Avant l’humoriste vivait dans l’angoisse qu’un autre humoriste lui pique une vanne ou la fasse avant lui... Désormais, le malheureux subit une double concurrence tout à fait déloyale. D’un côté, il doit être plus rapide que les tweetos qui dégainent de plus en plus vite, la course à qui aura le meilleur bon mot sur chaque fait d’actu étant devenue le sport numéro 1 des réseaux sociaux. Le pire étant évidemment que, non contents d’être parfois brillants, ces comiques improvisés offrent leurs galéjades bénévolement – ce qui à terme finira par tuer le métier. Salauds d’amateurs ! Mais en 2017, il y a pire que les amateurs : les hommes politiques. Salaud de Trump ! Captain Americon, c’est la mort du business humoristique… Comment caricaturer un type qui se comporte en vrai comme la marionnette de M. Sylvestre de la World Company dans les sketchs des Guignols des années 1990 ? Surtout qu’à force d’enchaîner les conneries plus monumentales les unes que les autres, une forme d’accoutumance se crée. La presse relaye désormais sans ciller des propos pourtant (toujours aussi) invraisemblables, comme lorsque Trump qualifie Kim Jong-un de « petit homme fusée » ou carrément de « petit gros »… 

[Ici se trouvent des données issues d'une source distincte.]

Definition hit (prefix : string) (kvs : list (string * nat)) (p : request * bool) : bool :=
  existsb (λ ke, key_has_prefix ke.1 prefix && String.eqb (rkey p.1) ke.1) kvs.

Lemma foldl_drop_key prefix kvs l :
  foldl (drop_key prefix) l kvs = filter (λ p, hit prefix kvs p = false) l.
Proof.
  revert l. induction kvs as [|ke kvs IH]; intros l; simpl.
  - symmetry. by apply filter_all, Forall_forall.
  - rewrite IH. unfold drop_key. destruct (key_has_prefix ke.1 prefix) eqn:Hk; simpl.
    + rewrite list_filter_filter. apply filter_iff_in. intros p _.
      rewrite orb_false_iff, String.eqb_neq. tauto.
    + by apply filter_iff_in.
Qed.

Lemma sim_invalidate n c l sub :
  sim n c l → contains_byte NUL sub = false →
  sim n (foldl (invalidate_entry (sub +:+ String NUL "")) c (map_to_list (items c)))
        (filter (λ p, p.1.1.1 ≠ sub) l).
Proof.
  intros HS Hsub.
  assert (filter (λ p, p.1.1.1 ≠ sub) l =
          foldl (drop_key (sub +:+ String NUL "")) l (map_to_list (items c))) as ->.
  { rewrite foldl_drop_key. apply filter_iff_in. intros p Hp.
    destruct (sim_elem HS _ Hp) as (el & _ & _ & Hi & Hr).
    rewrite <-(key_prefix_sub _ sub Hr Hsub), <-not_true_iff_false.
    apply not_iff_compat. unfold hit. rewrite existsb_exists. split.
    - intros Hk. exists (rkey p.1, el). rewrite <-list_elem_of_In, elem_of_map_to_list.
      split; [done|]. simpl. by rewrite Hk, String.eqb_refl.
    - intros ([k el'] & _ & Hk). simpl in Hk. to_prop. subst k. done. }
  apply sim_invalidate_fold; [done | apply NoDup_fst_map_to_list |].
  by intros k el Hin%elem_of_map_to_list.
Qed.

Lemma sim_flush n c l : sim n c l → sim n (mkCache (maxSize c) ∅ [] (store c) (next_elem c)) [].
Proof.
  intros HS. split; simpl.
  - apply HS.
  - constructor.
  - intros k el Hk. by rewrite lookup_empty in Hk.
  - constructor.
  - by intros el ?%elem_of_nil.
Qed.

(** One step of the Go structure is matched by one step of the recency list. *)
Lemma step_sim n c l op :
  0 < n → sim n c l → op_ok op →
  ∃ c', (cstep (Some c) op).1 = Some c' ∧
        sim n c' (lru_step n l op).1 ∧
        (cstep (Some c) op).2 = (lru_step n l op).2.
Proof.
  intros Hn HS Hok. pose proof (sim_max _ _ _ HS) as Hmax.
  assert ((maxSize c =? 0) = false) as Hnz by (apply Z.eqb_neq; lia).
  destruct op as [[[s o] a]|[[s o] a] v|sub| |]; simpl; rewrite ?Hnz.
  - destruct (has_nul3 s o a) eqn:Hnul; [by exists c|].
    change (cacheKey s o a) with (rkey (s, o, a)). assert (nul_free (s, o, a)) as Hnf by exact Hnul.
    destruct (items c !! rkey (s, o, a)) as [el|] eqn:Hi.
    + destruct (sim_hit HS _ _ Hnf Hi) as (v & -> & Hin & Hrel).
      destruct (Hrel) as (Hs & _). rewrite Hs. eexists; split; [done|].
      split; [by apply (sim_promote HS _ v)|done].
    + rewrite (sim_miss HS _ Hi). by exists c.
  - destruct (has_nul3 s o a) eqn:Hnul; [by exists c|].
    change (cacheKey s o a) with (rkey (s, o, a)). assert (nul_free (s, o, a)) as Hnf by exact Hnul.
    destruct (items c !! rkey (s, o, a)) as [el|] eqn:Hi.
    + destruct (sim_hit HS _ _ Hnf Hi) as (v0 & -> & Hin & Hrel).
      eexists; split; [done|]. split; [|done]. apply (sim_promote HS _ v0); [done|done|..].
      * destruct Hrel as (Hs & _). rewrite lookup_alter_eq, Hs. done.
      * intros el' Hne. by rewrite lookup_alter_ne.
    + rewrite (sim_miss HS _ Hi).
      assert (length (order c) = length l) as <- by (by eapply Forall2_length, HS).
      rewrite Hmax. eexists; split; [done|]. split; [|done].
      destruct (Z.of_nat (length (order c)) >=? n).
      * apply sim_insert; [by apply sim_evict|done|].
        unfold evictLRU. destruct (last (order c)) as [t|]; simpl; [|done].
        destruct (store c !! t); [|done]. by apply lookup_delete_None; right.
      * by apply sim_insert.
  - eexists; split; [done|].
    split; [|done]. by apply sim_invalidate.
  - eexists; split; [done|]. split; [by eapply sim_flush|done].
  - exists c. split; [done|]. split; [done|]. by erewrite Forall2_length by apply HS.
Qed.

Quand le burlesque s’installe aux plus hauts sommets de la politique, incarné par le président des États-Unis en personne, la caricature devient inopérante. Il faut trouver d’autres chemins. Parfois de traverses. C’est ce que j’ai été contraint de faire avec Kim Jong-un. Objectivement, je ne voyais pas comment une chronique sur lui pourrait jamais être plus drôle que… lui tout court ! Le dictateur communiste joufflu qui prend son pied en caressant des ogives nucléaires, fait exécuter son oncle dans l’après-midi puis se change les idées le soir en se faisant un petit karaoké avec Dennis Rodman… Aucun humoriste ne peut lutter avec des faits de ce calibre. Il me fallait ruser. C’est alors que j’ai réalisé que le brave Kim Jong avait fait ses études dans un lycée privé suisse à quelques kilomètres seulement de l’établissement où j’avais moi-même étudié. Tout compte fait, j’avais quasiment été le camarade de classe du futur dictateur cinglé ! De toute façon personne n’irait vérifier où s’arrête la réalité et où commence la fiction.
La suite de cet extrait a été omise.